In a cohort of elderly patients admitted for acute decompensated heart failure, a significant increase in both short- and long-term mortality was reported with low PNI (11, 26). A study conducted by Keskin et al. (35) on 644 patients with CABG found that patients with low PNI had a 12-fold higher long-term mortality rate than those with high PNI. They reported that PNI was an independent prognostic factor for mortality among patients undergoing CABG (35). When the literature is reviewed, low PNI values were independently associated with 30-day mortality, 1-year mortality, and overall mortality after cardiac surgery, as reported in a study by Tóth et al. (36). In their study on pediatric open-heart surgery cases, Wakita et al. (13) found that intensive care bed prices were higher than normal ward bed prices and that even a one-day reduction in intensive care time reduced overall hospital costs. In this study, the authors concluded that improving the PNI score after determining a low PNI score for patients would be beneficial both medically and in terms of cost. In our study, as the PNI value decreased, ICU duration and discharge times were prolonged. Although our study design did not include the issue of cost, evaluation of ICU durations and discharge times in a detailed cost analysis based on PNI in our study may be instructive for such studies. One of the most basic studies in the literature on PNI is Onodera’s study, in which a PNI value of 40 was associated with an increased incidence of postoperative complications (5). In our study, when postoperative adverse events were characterized, prolonged ICU time, prolonged discharge time, and 30-day mortality rates were all significantly correlated with low PNI. Our study is consistent with the literature in that it reveals this correlation with low PNI.
Study Limitations
Our study has some limitations. First, the inherent limitations of this single-center retrospective observational study should not be ignored. Another related limitation is the small sample size; however, this may be explained by the fact that our hospital has recently opened a cardiovascular surgery unit, and the date range for data screening was narrow. Finally, due to the retrospective study design, we could not predict whether prognosis-related outcomes would have changed after correction of low PNI values in patients who received appropriate medical treatment.
Conclusion
In this study, it was determined that changes in PNI values examined preoperatively in cardiac surgery patients were associated with prolonged postoperative intensive care period, prolonged discharge time, and increased 30-day mortality rates.
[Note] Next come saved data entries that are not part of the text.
Create HintDb counts.
#[local] Hint Resolve counts_ret counts_get counts_deref counts_modify counts_on_proxies counts_in_range counts_new_fd counts_status
  counts_close counts_read counts_write : counts.
#[local] Ltac counts := repeat match goal with
  | |- counts (_ ≫= _) => apply counts_bind; [|intros ?]
  | |- counts (match ?x with _ => _ end) => destruct x
  | |- counts (let _ := _ in _) => cbv zeta
  | |- counts (modify _) => apply counts_modify; done
  | |- counts _ => solve [eauto with counts]
  end.

Lemma counts_conn fd : counts (conn fd).
Proof. unfold conn. counts. Qed.
#[local] Hint Resolve counts_conn : counts.
Lemma counts_update fd f : counts (conn_update fd f).
Proof. unfold conn_update. counts. Qed.
Lemma counts_sets fd : counts (set_read FD_SETSIZE fd) ∧ counts (set_write FD_SETSIZE fd) ∧ counts (clr_read FD_SETSIZE fd) ∧ counts (clr_write FD_SETSIZE fd).
Proof. unfold set_read, set_write, clr_read, clr_write. split_and!; counts. Qed.
#[local] Hint Resolve counts_update : counts.
#[local] Hint Extern 1 (counts (set_read _ _)) => apply counts_sets : counts.
#[local] Hint Extern 1 (counts (set_write _ _)) => apply counts_sets : counts.
#[local] Hint Extern 1 (counts (clr_read _ _)) => apply counts_sets : counts.
#[local] Hint Extern 1 (counts (clr_write _ _)) => apply counts_sets : counts.
Lemma counts_cleanup fd : counts (cleanup_fd FD_SETSIZE fd).
Proof. unfold cleanup_fd. counts. Qed.
Lemma counts_forge_loop fuel : ∀ stalk, counts (forge_loop max_fds k fuel stalk).
Proof.
  induction fuel as [|fuel IH]; intros stalk; cbn [forge_loop]; [done|]. counts.
Qed.
#[local] Hint Resolve counts_cleanup counts_forge_loop : counts.
Lemma counts_forge fd : counts (forge_proxy_connect FD_SETSIZE max_fds k fd).
Proof. unfold forge_proxy_connect. counts. Qed.
Lemma counts_both fd : counts (cleanup_both FD_SETSIZE fd).
Proof. unfold cleanup_both. counts. Qed.
Lemma counts_done fd : counts (connect_done FD_SETSIZE fd).
Proof. unfold connect_done. counts. Qed.
#[local] Hint Resolve counts_forge counts_both counts_done : counts.
Lemma counts_failed fd : counts (connect_failed FD_SETSIZE max_fds k fd).
Proof. unfold connect_failed. counts. Qed.
#[local] Hint Resolve counts_failed : counts.
Lemma counts_unforged fd : counts (handle_unforged FD_SETSIZE max_fds k fd).
Proof. unfold handle_unforged. counts. Qed.
#[local] Hint Resolve counts_unforged : counts.
Lemma counts_conn_read fd : counts (conn_read FD_SETSIZE max_fds k fd).
Proof. unfold conn_read. counts. Qed.
Lemma counts_conn_write fd : counts (conn_write FD_SETSIZE max_fds k fd).
Proof. unfold conn_write. counts. Qed.

(** The block that is read goes to the buffer of the other side. *)
Lemma read_block V s a v b w bs : V a = Some v → V b = Some w → pair a v b w → forged_outgoing (vconn v) = true → vrd v = true →
  (0 < length bs <= READ_BLOCKSIZE)%nat → ok (at_fd a (λ _, Some (v_got bs v)) V) s → ∃ s' V' v' w',
  (_ ← conn_update b (λ c, set_len (Z.of_nat (length bs)) (set_buffer (bs ++ drop (length bs) (data c)) c)); _ ← clr_read FD_SETSIZE a; set_write FD_SETSIZE b) s = Ret ((), s') ∧
  ok V' s' ∧ V' a = Some v' ∧ V' b = Some w' ∧ pair a v' b w' ∧ (∀ x, x ≠ a → x ≠ b → V' x = V x) ∧
  pending w' = bs ∧ vput w' = vput w ∧ vwr w' = true ∧ forged_outgoing (vconn w') = forged_outgoing (vconn w) ∧ forged_outgoing (vconn v') = true.
Proof.
  intros Ha Hb Hp Hf Hrd Hlen Hok. pose proof Hp as [(Hne&Hvo&Hwo&Hvd&Hwd) _]. assert (Hne' : a ≠ b) by done.
  destruct (pair_flow a v b w Hp Hf) as (Hvw&Hwv&Hdir). pose proof (f_rd v w Hvw) as Hz. rewrite Hrd in Hz. symmetry in Hz. apply Z.eqb_eq in Hz.
  set (V1 := at_fd a _ V) in Hok. assert (Hb1 : V1 b = Some w) by (unfold V1; by rewrite at_ne).
  destruct (ok_lt V1 s b w Hok Hb1) as (_&_&_&Hdl).
  destruct (entry_update_ok V1 s b w (λ c, set_len (Z.of_nat (length bs)) (set_buffer (bs ++ drop (length bs) (data c)) c)) Hok Hb1) as (s1&R1&Hok1&_).
  { cbn. rewrite length_app, length_drop. lia. }
  run R1. destruct (clr_read_ok _ s1 a (v_got bs v) Hok1) as (s2&R2&Hok2&_); [unfold V1; rewrite at_ne by done; by rewrite at_eq|]. run R2.
  view_at b Hok2 E. destruct (set_write_ok _ s2 b _ Hok2 E) as (s3&R3&Hok3&_). clear E.
  set (w' := v_conn (λ c, set_len _ _) w) in *. exists s3. eexists _, (v_rd false (v_got bs v)), (v_wr true w'). split; [exact R3|]. split; [exact Hok3|].
  split; [rewrite at_ne by done; by rewrite at_eq|]. split; [by rewrite at_eq|].
  assert (Hpend : pending (v_wr true w') = bs) by (unfold pending, w'; cbn; rewrite Nat2Z.id; by rewrite take_app_length).
  split; [|split; [intros x Hxa Hxb; unfold V1; by rewrite !at_ne|done]].
  apply (pair_keep a v b w); try done.
  - split.
    + rewrite Hpend. cbn. rewrite (f_bytes v w Hvw). unfold pending. rewrite Hz. cbn. by rewrite app_nil_r.
    + unfold w'. cbn. lia.
    + unfold w'. cbn. symmetry. apply Z.eqb_neq. lia.
    + unfold w'. cbn. rewrite (proj2 (Z.eqb_neq _ 0)) by lia. done.
  - destruct Hwv as [Hby Hle Hr Hw]. split; [|done|done|done]. unfold w'. cbn. exact Hby.
Qed.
Identifying patients with poor immunity and nutrition with preoperative PNI value seems to be useful in terms of reducing morbidity and mortality on a patient basis and optimizing intensive care and general hospital services in terms of hospital services. PNI is a simple systemic prognostic marker that can be calculated with objective quantitative data, and we believe that it will be more accepted in the future for many clinical situations, such as our cardiac surgery patients.